A julgar pela campanha da
governista Arena (Aliança Republicana Nacionalista, direita), no poder desde 1989, trata-se de um referendo na Venezuela. O candidato Rodrigo Ávila, 44, espalhou o bolivariano
em outdoors e spots de TV que
conclamam os salvadorenhos a
salvar o país de Chávez e das
"garras do comunismo".
É um ataque potente contra a
FMLN -convertida em partido
político no acordo de paz de
1992, que pôs fim à sangrenta
guerra civil (1980-1992) do país
centro-americano-, numa
eleição em que a ex-guerrilha
se mostrou mais disposta do
que nunca a mostrar imagem
de esquerda pragmática.
A frente escolheu Mauricio
Funes, 49, popular jornalista de
TV, para representá-la. Funes
-que lidera as pesquisas por
pequena margem- não lutou
na guerra civil e ainda mantinha relação próxima com Lula.

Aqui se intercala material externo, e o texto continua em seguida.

(** * PacketThermostat: the HVAC mode engine

    A shallow embedding of the sketch [PacketThermostat.ino] and of
    [ThermostatCommon.cpp] (the HVAC mode classes), followed by the
    properties of the mode engine that are checked against it.

    Target: Arduino Pro Micro (ATmega32U4, avr-gcc).  On that target
    [int] is 16 bits wide, [long] is 32 bits wide, structures are laid
    out without padding and multi-byte values are little-endian.

    Conventions of the embedding:
    - machine integers are [Z] with the wrap-around written out
      ([u8], [u16], [u32], [i16], [i32]);
    - a [const char*] is the [string] of the characters it points at;
      the terminating NUL is implicit ([peek] of the empty string is 0)
      and a NUL character inside the string terminates it as well;
    - the globals and the class statics are fields of one [State];
      the millisecond clock [millis()] is the field [clock];
    - what the sketch asks of its external collaborators (serial port,
      LCD, real-time clock, radio) is appended to the field [trace]. *)

From Stdlib Require Import ZArith String Ascii List Lia Bool DecimalString.
From stdpp Require Import gmap list strings.
Import ListNotations.
Local Open Scope Z_scope.

(** ** Machine integers *)

Definition u8 (x : Z) : Z := x mod 256.
Definition u16 (x : Z) : Z := x mod 65536.
Definition u32 (x : Z) : Z := x mod 4294967296.
Definition i16 (x : Z) : Z := (x + 32768) mod 65536 - 32768.
Definition i32 (x : Z) : Z := (x + 2147483648) mod 4294967296 - 2147483648.

(** ** Characters and C strings *)

Definition code (c : ascii) : Z := Z.of_N (N_of_ascii c).

(** [*p] *)
Definition peek (p : string) : Z :=
  match p with
  | EmptyString => 0
  | String c _ => code c
  end.

(** [p + 1] *)
Definition next (p : string) : string :=
  match p with
  | EmptyString => EmptyString
  | String _ r => r
  end.

(** [p[i]] for the small constant indices the sketch uses; reading
    stops at the terminator. *)
Fixpoint char_at (p : string) (i : nat) : Z :=
  match i with
  | O => peek p
  | S j => if peek p =? 0 then 0 else char_at (next p) j
  end.

Definition isdigit (c : Z) : bool := (48 <=? c) && (c <=? 57).
Definition isxdigit (c : Z) : bool :=
  isdigit c || ((65 <=? c) && (c <=? 70)) || ((97 <=? c) && (c <=? 102)).
Definition isspace (c : Z) : bool := (c =? 32) || ((9 <=? c) && (c <=? 13)).
Definition toupper (c : Z) : Z := if (97 <=? c) && (c <=? 122) then c - 32 else c.

(** [strncmp(hay, needle, strlen(needle)) == 0] *)
Fixpoint starts_with (needle hay : string) : bool :=
  match needle with
  | EmptyString => true
  | String a n' =>
      match hay with
      | EmptyString => false
      | String b h' => (code a =? code b) && starts_with n' h'
      end
  end.

(** [strstr(hay, needle)]: the suffix of [hay] at the first occurrence. *)
Fixpoint strstr (hay needle : string) : option string :=
  if starts_with needle hay then Some hay
  else match hay with
       | EmptyString => None
       | String c h' => if code c =? 0 then None else strstr h' needle
       end.

(** [q += n] *)
Fixpoint skip (n : nat) (q : string) : string :=
  match n with
  | O => q
  | S m => skip m (next q)
  end.

(** [q = strstr(cmd, KEYWORD); if (q) q += sizeof(KEYWORD) - 1;] *)
Definition after_keyword (cmd keyword : string) : option string :=
  match strstr cmd keyword with
  | Some q => Some (skip (String.length keyword) q)
  | None => None
  end.

(** The loop [while q[0] != 0] that advances both pointers and that compares the
    upper-cased command with a keyword.  The result is the command pointer
    after the keyword, or [None] at the first mismatch. *)
Fixpoint match_upper (keyword p : string) : option string :=
  match keyword with
  | EmptyString => Some p
  | String k kw' =>
      if toupper (peek p) =? code k then match_upper kw' (next p) else None
  end.

(** [aDecimalToInt]: the loop, with its accumulator [ret] (a [uint16_t]).
    The pointer is left after the terminating non-digit, unless that is
    the NUL. *)
Fixpoint aDecimalToInt_loop (ret : Z) (p : string) : Z * string :=
  match p with
  | EmptyString => (ret, p)
  | String ch rest =>
      let c := code ch in
      if (48 <=? c) && (c <=? 57)
      then aDecimalToInt_loop (u16 (u16 (ret * 10) + (c - 48))) rest
      else (ret, if c =? 0 then p else rest)
  end.

Definition aDecimalToInt (p : string) : Z * string := aDecimalToInt_loop 0 p.

(** [aHexToInt]: same shape, accumulator of type [uint32_t]. *)
Fixpoint aHexToInt_loop (ret : Z) (p : string) : Z * string :=
  match p with
  | EmptyString => (ret, p)
  | String ch rest =>
      let c := code ch in
      if isxdigit c
      then aHexToInt_loop
             (u32 (u32 (ret * 16) +
                   (if isdigit c then c - 48 else 10 + toupper c - 65))) rest
      else (ret, if c =? 0 then p else rest)
  end.

Definition aHexToInt (p : string) : Z * string := aHexToInt_loop 0 p.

"O socialismo do século 21
não é para El Salvador", disse
Funes à Folha. "Considero Lula e seu estilo de governar meu
referencial mais próximo.
Quando fui escolhido candidato, não vacilei. Convenci o partido a contratar João Santana,
que conheço há anos", continuou ele, casado com a brasileira e petista Vanda Pignato,
funcionária da Embaixada do
Brasil em San Salvador.
O marqueteiro lulista encheu a TV com crianças e trabalhadores correndo balançando a bandeira salvadorenha em
clipes bem filmados com jingles com variações de "a esperança vencerá o medo", o slogan "Mudança Segura" e imagens de Lula e Barack Obama,
recente adepto do mantra.
Funes lançou até, há três
dias, uma Carta à Nação, nos
moldes da Carta ao Povo Brasileiro do petista em 2002. Prometeu segurança jurídica aos
investidores, negou que vá fazer nacionalizações e disse que
não quer rever o Cafta, o acordo de livre comércio dos EUA
com a América Central.
Apesar da íntima ligação de
Funes com o Brasil, a campanha governista acusa a Venezuela de ingerência. "Lula virou valor agregado. Não havia
espaço para criticar", diz o economista e analista político Roberto Rubio Fabián, do local
Funde (Fundação Nacional para o Desenvolvimento).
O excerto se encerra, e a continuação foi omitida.